Segment Open

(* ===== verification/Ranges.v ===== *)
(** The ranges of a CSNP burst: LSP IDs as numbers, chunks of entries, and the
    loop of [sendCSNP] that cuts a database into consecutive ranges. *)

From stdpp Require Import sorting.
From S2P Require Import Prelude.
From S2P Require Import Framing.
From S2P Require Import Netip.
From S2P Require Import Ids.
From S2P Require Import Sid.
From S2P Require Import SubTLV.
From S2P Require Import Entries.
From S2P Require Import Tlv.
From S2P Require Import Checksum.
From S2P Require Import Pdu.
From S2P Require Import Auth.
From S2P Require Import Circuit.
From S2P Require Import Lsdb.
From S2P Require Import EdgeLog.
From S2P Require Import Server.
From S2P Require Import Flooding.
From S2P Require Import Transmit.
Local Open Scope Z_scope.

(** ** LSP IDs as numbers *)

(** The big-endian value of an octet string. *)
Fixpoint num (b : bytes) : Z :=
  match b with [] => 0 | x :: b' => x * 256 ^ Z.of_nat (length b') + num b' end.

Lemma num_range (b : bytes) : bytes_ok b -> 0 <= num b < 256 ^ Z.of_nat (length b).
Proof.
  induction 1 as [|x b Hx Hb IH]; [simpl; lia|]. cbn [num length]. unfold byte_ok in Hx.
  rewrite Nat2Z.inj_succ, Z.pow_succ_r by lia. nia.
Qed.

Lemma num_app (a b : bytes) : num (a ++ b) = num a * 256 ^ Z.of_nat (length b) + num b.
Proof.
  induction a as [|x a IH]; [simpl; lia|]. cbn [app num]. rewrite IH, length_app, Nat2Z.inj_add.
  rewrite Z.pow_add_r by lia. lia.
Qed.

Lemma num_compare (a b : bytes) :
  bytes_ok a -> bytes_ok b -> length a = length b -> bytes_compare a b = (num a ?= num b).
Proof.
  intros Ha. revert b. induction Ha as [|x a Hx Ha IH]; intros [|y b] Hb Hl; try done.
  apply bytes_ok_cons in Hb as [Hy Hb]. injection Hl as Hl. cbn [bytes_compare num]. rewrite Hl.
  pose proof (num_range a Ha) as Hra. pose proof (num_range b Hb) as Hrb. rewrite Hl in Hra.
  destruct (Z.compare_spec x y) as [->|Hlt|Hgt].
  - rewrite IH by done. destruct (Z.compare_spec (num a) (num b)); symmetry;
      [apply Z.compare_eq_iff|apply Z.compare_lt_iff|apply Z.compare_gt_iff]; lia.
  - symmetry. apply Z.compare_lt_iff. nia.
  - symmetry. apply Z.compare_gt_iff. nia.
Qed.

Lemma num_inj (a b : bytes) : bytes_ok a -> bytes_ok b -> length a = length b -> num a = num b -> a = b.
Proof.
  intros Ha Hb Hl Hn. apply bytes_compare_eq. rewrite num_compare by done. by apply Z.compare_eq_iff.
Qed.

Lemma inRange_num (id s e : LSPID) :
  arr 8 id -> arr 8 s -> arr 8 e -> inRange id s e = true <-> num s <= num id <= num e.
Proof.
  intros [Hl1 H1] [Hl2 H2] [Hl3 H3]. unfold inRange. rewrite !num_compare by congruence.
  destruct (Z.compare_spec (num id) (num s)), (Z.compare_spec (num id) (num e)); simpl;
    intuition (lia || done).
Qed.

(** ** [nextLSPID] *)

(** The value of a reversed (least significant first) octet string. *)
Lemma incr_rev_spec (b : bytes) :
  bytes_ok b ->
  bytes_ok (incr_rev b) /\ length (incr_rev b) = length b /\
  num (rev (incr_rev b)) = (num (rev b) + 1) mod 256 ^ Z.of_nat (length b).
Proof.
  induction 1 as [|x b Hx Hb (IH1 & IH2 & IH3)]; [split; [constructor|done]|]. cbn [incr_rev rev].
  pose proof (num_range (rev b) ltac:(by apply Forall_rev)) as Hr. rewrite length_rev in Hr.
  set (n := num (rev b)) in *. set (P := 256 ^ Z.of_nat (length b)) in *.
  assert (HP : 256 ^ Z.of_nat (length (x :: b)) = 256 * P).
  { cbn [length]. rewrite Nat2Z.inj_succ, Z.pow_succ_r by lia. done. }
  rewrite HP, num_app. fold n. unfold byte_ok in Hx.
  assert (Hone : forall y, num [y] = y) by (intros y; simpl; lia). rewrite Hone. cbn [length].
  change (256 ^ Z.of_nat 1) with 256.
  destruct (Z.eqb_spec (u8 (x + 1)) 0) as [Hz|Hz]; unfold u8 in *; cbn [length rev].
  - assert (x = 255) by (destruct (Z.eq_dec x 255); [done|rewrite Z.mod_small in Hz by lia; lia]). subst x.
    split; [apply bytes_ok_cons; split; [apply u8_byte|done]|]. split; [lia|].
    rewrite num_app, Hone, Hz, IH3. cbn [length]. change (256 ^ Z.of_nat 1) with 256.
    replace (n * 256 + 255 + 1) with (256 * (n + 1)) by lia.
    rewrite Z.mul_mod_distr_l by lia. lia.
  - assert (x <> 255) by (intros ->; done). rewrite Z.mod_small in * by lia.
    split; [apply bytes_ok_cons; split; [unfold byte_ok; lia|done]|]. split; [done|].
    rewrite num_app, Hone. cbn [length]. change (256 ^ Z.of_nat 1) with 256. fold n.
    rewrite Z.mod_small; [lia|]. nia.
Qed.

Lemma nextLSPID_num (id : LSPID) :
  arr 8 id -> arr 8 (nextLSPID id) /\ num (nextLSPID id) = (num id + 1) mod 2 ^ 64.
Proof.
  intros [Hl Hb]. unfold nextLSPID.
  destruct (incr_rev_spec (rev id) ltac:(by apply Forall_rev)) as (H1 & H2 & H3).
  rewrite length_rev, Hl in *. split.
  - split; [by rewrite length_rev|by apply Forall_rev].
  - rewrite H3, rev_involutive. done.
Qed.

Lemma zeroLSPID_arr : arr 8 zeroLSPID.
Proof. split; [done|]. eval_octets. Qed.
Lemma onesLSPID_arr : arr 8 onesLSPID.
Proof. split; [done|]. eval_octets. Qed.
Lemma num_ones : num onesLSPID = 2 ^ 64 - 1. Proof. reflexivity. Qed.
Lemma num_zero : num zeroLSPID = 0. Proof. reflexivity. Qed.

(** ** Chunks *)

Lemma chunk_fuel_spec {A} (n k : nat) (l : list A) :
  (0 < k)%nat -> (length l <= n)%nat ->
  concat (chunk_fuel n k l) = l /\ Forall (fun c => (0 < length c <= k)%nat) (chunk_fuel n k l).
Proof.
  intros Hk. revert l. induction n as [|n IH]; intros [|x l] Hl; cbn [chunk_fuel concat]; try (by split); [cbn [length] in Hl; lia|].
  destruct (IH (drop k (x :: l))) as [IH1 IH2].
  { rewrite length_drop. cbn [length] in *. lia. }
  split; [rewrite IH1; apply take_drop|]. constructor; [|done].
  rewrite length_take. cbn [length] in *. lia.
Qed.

Segment Closed
Segment Open

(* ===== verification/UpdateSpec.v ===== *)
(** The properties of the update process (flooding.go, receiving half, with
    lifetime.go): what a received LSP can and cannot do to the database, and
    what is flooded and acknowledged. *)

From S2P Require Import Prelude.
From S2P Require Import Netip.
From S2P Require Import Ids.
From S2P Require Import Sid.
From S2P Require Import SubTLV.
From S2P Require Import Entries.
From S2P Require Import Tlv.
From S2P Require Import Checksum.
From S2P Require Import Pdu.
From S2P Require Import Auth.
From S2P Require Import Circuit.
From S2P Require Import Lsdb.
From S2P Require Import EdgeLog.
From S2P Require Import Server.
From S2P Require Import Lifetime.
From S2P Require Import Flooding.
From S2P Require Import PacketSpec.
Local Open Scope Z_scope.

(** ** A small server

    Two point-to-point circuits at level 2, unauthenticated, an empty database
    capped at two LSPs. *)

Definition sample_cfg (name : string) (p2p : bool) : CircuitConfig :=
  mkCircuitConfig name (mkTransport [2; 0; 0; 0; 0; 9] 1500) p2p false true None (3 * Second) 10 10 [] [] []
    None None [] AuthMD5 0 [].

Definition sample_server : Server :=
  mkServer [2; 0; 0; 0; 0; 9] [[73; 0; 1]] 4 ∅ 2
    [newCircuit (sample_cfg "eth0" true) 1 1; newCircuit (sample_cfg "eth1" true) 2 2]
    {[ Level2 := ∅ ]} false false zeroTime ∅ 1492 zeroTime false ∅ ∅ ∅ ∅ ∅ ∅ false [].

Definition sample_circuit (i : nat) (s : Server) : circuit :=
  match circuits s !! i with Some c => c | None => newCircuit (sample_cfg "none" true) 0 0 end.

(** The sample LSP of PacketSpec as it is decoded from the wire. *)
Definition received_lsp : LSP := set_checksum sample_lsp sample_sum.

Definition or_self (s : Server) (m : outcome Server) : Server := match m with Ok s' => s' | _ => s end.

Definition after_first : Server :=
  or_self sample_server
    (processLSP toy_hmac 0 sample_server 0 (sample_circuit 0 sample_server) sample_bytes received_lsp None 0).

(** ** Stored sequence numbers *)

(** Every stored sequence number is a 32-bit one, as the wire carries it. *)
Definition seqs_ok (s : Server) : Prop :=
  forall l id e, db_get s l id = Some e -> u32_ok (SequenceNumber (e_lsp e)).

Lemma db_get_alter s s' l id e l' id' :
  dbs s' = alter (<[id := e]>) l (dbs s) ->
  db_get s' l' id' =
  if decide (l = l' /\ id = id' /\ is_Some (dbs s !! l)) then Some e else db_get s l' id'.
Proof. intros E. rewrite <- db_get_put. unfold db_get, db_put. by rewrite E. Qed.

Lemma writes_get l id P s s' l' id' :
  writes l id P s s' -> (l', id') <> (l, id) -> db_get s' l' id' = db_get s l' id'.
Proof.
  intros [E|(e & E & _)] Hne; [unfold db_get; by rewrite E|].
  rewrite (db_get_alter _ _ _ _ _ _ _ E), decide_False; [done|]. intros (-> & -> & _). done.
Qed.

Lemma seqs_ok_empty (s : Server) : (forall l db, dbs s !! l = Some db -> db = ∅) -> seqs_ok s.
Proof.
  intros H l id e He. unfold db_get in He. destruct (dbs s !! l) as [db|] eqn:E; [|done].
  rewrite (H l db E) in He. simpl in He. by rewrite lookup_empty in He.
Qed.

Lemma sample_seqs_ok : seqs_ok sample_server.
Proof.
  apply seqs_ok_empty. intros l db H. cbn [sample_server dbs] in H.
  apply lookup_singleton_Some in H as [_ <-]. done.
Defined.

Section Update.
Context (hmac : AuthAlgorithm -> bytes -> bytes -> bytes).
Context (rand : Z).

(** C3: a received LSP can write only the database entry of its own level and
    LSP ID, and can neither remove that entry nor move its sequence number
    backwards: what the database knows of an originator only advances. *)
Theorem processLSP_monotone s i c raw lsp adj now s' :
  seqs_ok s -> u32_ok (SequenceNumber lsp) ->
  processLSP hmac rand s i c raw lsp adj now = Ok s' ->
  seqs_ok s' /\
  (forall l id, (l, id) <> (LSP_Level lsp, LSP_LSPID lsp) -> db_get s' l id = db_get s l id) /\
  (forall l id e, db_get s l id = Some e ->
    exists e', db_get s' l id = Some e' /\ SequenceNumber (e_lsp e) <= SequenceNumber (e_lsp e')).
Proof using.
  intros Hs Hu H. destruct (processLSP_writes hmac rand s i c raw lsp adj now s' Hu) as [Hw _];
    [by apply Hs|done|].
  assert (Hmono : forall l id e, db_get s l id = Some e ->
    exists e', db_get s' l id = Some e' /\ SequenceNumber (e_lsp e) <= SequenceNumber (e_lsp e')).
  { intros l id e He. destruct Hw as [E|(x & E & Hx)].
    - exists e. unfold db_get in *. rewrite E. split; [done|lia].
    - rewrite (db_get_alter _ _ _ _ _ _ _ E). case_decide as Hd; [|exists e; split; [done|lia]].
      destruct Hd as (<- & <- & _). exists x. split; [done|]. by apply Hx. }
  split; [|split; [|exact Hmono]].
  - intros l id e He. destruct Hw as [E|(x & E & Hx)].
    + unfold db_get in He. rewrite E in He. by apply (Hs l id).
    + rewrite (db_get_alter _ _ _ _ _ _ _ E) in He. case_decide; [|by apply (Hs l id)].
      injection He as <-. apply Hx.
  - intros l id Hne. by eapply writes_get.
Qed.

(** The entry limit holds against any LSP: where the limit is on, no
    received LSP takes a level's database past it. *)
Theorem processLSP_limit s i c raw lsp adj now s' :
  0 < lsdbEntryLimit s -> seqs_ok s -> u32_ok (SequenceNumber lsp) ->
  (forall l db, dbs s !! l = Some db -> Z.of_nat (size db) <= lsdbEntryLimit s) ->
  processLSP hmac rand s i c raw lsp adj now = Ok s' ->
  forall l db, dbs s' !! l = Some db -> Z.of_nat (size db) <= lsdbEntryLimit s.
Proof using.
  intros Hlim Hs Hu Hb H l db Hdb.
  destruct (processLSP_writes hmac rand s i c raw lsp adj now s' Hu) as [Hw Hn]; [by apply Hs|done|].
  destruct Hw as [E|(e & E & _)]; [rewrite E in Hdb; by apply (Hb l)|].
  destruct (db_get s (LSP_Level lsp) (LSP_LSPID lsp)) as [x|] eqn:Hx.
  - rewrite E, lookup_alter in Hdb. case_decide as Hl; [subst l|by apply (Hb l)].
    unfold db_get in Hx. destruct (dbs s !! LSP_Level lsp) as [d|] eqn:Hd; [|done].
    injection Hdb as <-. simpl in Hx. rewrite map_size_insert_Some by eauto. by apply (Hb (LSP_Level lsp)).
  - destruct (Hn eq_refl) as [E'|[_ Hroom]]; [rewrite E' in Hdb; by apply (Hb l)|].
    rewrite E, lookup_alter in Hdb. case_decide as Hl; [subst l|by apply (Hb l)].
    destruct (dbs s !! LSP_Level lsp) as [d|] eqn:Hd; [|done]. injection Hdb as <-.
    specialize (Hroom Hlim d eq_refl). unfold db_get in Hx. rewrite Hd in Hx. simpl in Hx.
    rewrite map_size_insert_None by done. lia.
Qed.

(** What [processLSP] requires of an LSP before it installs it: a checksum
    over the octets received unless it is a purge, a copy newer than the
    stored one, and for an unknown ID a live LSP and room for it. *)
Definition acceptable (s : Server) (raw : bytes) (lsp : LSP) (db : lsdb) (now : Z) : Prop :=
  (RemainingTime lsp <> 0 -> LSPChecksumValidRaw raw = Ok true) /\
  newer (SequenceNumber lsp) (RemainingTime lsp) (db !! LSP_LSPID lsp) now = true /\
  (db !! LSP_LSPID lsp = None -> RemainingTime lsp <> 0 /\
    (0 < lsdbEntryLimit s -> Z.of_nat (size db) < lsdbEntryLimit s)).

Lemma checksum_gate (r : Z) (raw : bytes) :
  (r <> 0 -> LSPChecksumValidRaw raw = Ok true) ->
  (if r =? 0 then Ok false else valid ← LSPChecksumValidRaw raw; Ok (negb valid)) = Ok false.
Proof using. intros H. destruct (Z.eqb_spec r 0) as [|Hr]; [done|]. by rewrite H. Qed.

Segment Closed

→ **Your objective**: Your task is to copy every line in the entries that holds the string "constructor".

→ **Response for this exercise**:
  induction 1 as [|x b Hx Hb (IH1 & IH2 & IH3)]; [split; [constructor|done]|]. cbn [incr_rev rev].
  split; [rewrite IH1; apply take_drop|]. constructor; [|done].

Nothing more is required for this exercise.